Elon Musk’s Twitter could become a haven for hackers

Advertising of stolen data could become more common on the platform if it takes a more relaxed approach to content.

By Claudia Glover

Ransomware gang Yanluowang has apparently joined Twitter, using its new account to announce it had breached the systems of messaging platform Matrix. Yanluowang is one of a number of cybercrime groups which have been active on Twitter in recent months, and the platform’s takeover by Elon Musk, who is promising a more laissez-faire approach to content moderation, could make it an even more appealing environment for criminals.

Cybercrime gangs use Twitter to advertise their digital wares. (Photo by Sattalat Phukkum/Shutterstock)

Yanluowang, which is known for targeting financial services companies with its malware, started tweeting yesterday and appears to be using its account to display data it lifts from its victims, the first of which is Matrix, the open messaging protocol used by 60 million people worldwide, which the gang claims it breached last week.  

The Twitter page shows numerous links in posts with descriptions such as “chiefs ‘coder’ and ‘saint’ chat,” and “master ‘stealer’ taskings”. There are a total of six links on the Twitter page providing apparent access to leaked data from the Matrix messaging platform. Tech Monitor has reached out to Matrix for comment. 

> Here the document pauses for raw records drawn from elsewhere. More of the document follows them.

(** The receive callback accepts every message and appends it to the log; the
    event callback leaves the log alone. *)
Record logging (cfg : rns_channel_config E) : Prop := {
  logging_receive : exists rf, cfg.(receive_fn) = Some rf /\
    forall mt sq p e, (rf mt sq p e).1 = RNS_OK /\ log (rf mt sq p e).2 = log e ++ [(mt, sq, p)];
  logging_event f k sq e : cfg.(event_fn) = Some f -> log (f k sq e) = log e
}.

Definition valid_messages : Prop := forall k,
  in_width 16 (msgs k).1 /\ (length (msgs k).2 <= RNS_CHANNEL_MAX_PAYLOAD_BYTES)%nat /\ bytes_ok (msgs k).2.

(** Position [k] of the stream: what is delivered for it, and its envelope. *)
Definition message (k : nat) : Z * Z * list Z := ((msgs k).1, wrap16 (Z.of_nat k), (msgs k).2).
Definition stream_envelope (k : nat) : list Z :=
  envelope_bytes (msgs k).1 (wrap16 (Z.of_nat k)) (msgs k).2.

(** The receiver has seen the positions [A] and delivered those below [n]. *)
Record tracks ch e (A : list nat) (n : nat) : Prop := {
  tracks_below j : (j < n)%nat -> j ∈ A;
  tracks_expected : ch.(expected_sequence) = wrap16 (Z.of_nat n);
  tracks_log : log e = message <$> seq 0 n;
  tracks_slot i s : ch.(receive) !! i = Some s -> s.(used) = true ->
    exists k, k ∈ A /\ (n <= k)%nat /\ Z.of_nat k < Z.of_nat n + ch.(config).(max_window) /\
      s.(sequence) = wrap16 (Z.of_nat k) /\ holds s (msgs k).1 (msgs k).2;
  tracks_pending k : k ∈ A -> (n <= k)%nat -> Z.of_nat k < Z.of_nat n + ch.(config).(max_window) /\
    exists i s, ch.(receive) !! i = Some s /\ s.(used) = true /\ s.(sequence) = wrap16 (Z.of_nat k)
}.

Lemma event_log ch k sq e : logging ch.(config) -> log (event ch k sq e) = log e.
Proof. intros Hl. unfold event. destruct (event_fn (config ch)) eqn:He; [|done]. by eapply logging_event. Qed.
(* ===== verification/Transport.v ===== *)
(** * Transport tables

    Models [src/transport/transport.c] and [include/reticulum/transport.h]: the
    path table fed by announces, the packet-hash filter, the reverse table for
    proofs, the link table with its proof validation, the rollback of a
    forwarding mutation, and the path-request codec.

    A table is the list of its [capacity] entries, or [None] for the null pointer
    (after [rns_transport_free]). The clock is a callback on its own context [E],
    read as often as the code reads it. A pointer to an entry is its index. *)

From Stdlib Require Import ZArith SpecFloat Lia.
From S2P Require Import Prelude Crypto Identity.

Module Transport.
Import Identity.

Definition RNS_TRANSPORT_MAX_RANDOM_BLOBS : nat := 16.
Definition RNS_PATH_REQUEST_MAX_TAG_SIZE : nat := 16.
Definition RNS_TRANSPORT_DEFAULT_LINK_CAPACITY : Z := 64.
Definition RNS_TRANSPORT_LINK_TIMEOUT : double := d_of_Z 900.
Definition RNS_TRANSPORT_LINK_PROOF_TIMEOUT_PER_HOP : double := d_of_Z 6.

Inductive rns_path_result : Type := RNS_PATH_REJECTED | RNS_PATH_INSERTED | RNS_PATH_UPDATED.

Inductive rns_reverse_result : Type :=
| RNS_REVERSE_MISSING | RNS_REVERSE_MATCHED | RNS_REVERSE_WRONG_INTERFACE.

Inductive rns_link_route_result : Type :=
| RNS_LINK_ROUTE_MISSING | RNS_LINK_ROUTE_MATCHED | RNS_LINK_ROUTE_WRONG_INTERFACE
| RNS_LINK_ROUTE_WRONG_HOPS | RNS_LINK_ROUTE_NOT_VALIDATED | RNS_LINK_ROUTE_INVALID_PROOF.

#[global] Instance rns_link_route_result_eq_dec : EqDecision rns_link_route_result.
Proof. solve_decision. Defined.

(** ** Entries *)

(** [random_blobs] holds the [random_blob_count] blobs in use. *)
Record rns_path_entry : Type := {
  path_destination : list Z;
  path_next_hop : list Z;
  announce_packet_hash : list Z;
  identity_public_key : list Z;
  random_blobs : list (list Z);
  announce_timebase : Z;
  path_interface : Z;
  interface_gravity : Z;
  path_hops : Z;
  has_identity : bool;
  unresponsive : bool;
  path_updated_at : double;
  path_expires_at : double;
  path_occupied : bool
}.

Definition zero_path : rns_path_entry :=
  {| path_destination := replicate 16 0; path_next_hop := replicate 16 0;
     announce_packet_hash := replicate 32 0; identity_public_key := replicate 64 0; random_blobs := [];
     announce_timebase := 0; path_interface := 0; interface_gravity := 0; path_hops := 0;
     has_identity := false; unresponsive := false; path_updated_at := dzero; path_expires_at := dzero;
     path_occupied := false |}.

Record rns_dedupe_entry : Type := {
  dedupe_hash : list Z;
  seen_at : double;
  dedupe_expires_at : double;
  dedupe_occupied : bool
}.

Definition zero_dedupe : rns_dedupe_entry :=
  {| dedupe_hash := replicate 32 0; seen_at := dzero; dedupe_expires_at := dzero; dedupe_occupied := false |}.

Record rns_reverse_entry : Type := {
  reverse_hash : list Z;
  reverse_received : Z;
  reverse_outbound : Z;
  reverse_created_at : double;
  reverse_expires_at : double;
  reverse_occupied : bool
}.

Definition zero_reverse : rns_reverse_entry :=
  {| reverse_hash := replicate 16 0; reverse_received := 0; reverse_outbound := 0;
     reverse_created_at := dzero; reverse_expires_at := dzero; reverse_occupied := false |}.

Record rns_transport_link_entry : Type := {
  link_id : list Z;
  link_next_hop : list Z;
  link_destination : list Z;
  destination_public_key : list Z;
  next_hop_interface : Z;
  received_interface : Z;
  remaining_hops : Z;
  taken_hops : Z;
  validated : bool;
  link_created_at : double;
  link_updated_at : double;
  proof_deadline : double;
  link_expires_at : double;
  link_occupied : bool
}.

Definition zero_link : rns_transport_link_entry :=
  {| link_id := replicate 16 0; link_next_hop := replicate 16 0; link_destination := replicate 16 0;
     destination_public_key := replicate 64 0; next_hop_interface := 0; received_interface := 0;
     remaining_hops := 0; taken_hops := 0; validated := false; link_created_at := dzero;
     link_updated_at := dzero; proof_deadline := dzero; link_expires_at := dzero; link_occupied := false |}.

(** The deadline of a link entry depends on its state. *)
Definition link_deadline (e : rns_transport_link_entry) : double :=
  if e.(validated) then e.(link_expires_at) else e.(proof_deadline).

(** ** The transport object *)

Record rns_transport_config (E : Type) : Type := {
  path_capacity : Z;
  dedupe_capacity : Z;
  reverse_capacity : Z;
  link_capacity : Z;
  random_blob_history : nat;
  path_lifetime : double;
  dedupe_lifetime : double;
  reverse_lifetime : double;
  link_lifetime : double;
  link_proof_timeout_per_hop : double;
  clock : option (E -> double * E)
}.
Arguments path_capacity {E}. Arguments dedupe_capacity {E}. Arguments reverse_capacity {E}.
Arguments link_capacity {E}. Arguments random_blob_history {E}. Arguments path_lifetime {E}.
Arguments dedupe_lifetime {E}. Arguments reverse_lifetime {E}. Arguments link_lifetime {E}.
Arguments link_proof_timeout_per_hop {E}. Arguments clock {E}.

Ransomware gangs love Twitter

This is not the first time that ransomware gangs have used Twitter to advertise valuable stolen data. In August, two groups, Karakurt and BlackByte created Twitter profiles for themselves in order to publicise their illicit merchandise. Both currently appear to be suspended, but Yanluowang’s page is up at the time of writing. Karakurt also set up a website on the open web to hawk their data to the highest bidder.

The reason this technique is so popular, despite being potentially short-lived and risky, is that cybercrime gangs experimenting with data extortion need somewhere public with a large reach to advertise their stolen data, said Allen Liska, intelligence analyst at Recorded Future. “Not everybody has a Tor browser, so Karakurt has to have its data as accessible as possible if it’s going to be able to make any money,” Liska told Tech Monitor in August. “In other words, if your goal is extortion, you can’t make the data difficult to get to.”

Elon Musk’s Twitter could be appealing to hackers

Twitter is currently experiencing a period of upheaval following its acquisition by Elon Musk for $44bn. Tesla CEO Musk renamed himself as Twitter’s “Chief Twit” after completing the takeover on Friday, which followed months of legal back and forth. During the very public wrangling which preceded the deal, Musk expressed his intentions to make Twitter a platform where freedom of speech thrives, referring to himself as a “free speech absolutist”. Many believe this will lead to a change of approach on the way the site moderates content, and in the days following Musk’s takeover hate speech on the platform has reportedly spiked.

This could work to the advantage of hackers, who may be able to maintain accounts to promote their illegal activity. This is “absolutely” a possibility, says Jason Steer, CISO at cybersecurity vendor Recorded Future. He believes hackers will continue to exploit a variety of other platforms, such as Telegram, to promote their work and sell stolen data, but says: “[Twitter’s current issues] could be a change to their benefit.”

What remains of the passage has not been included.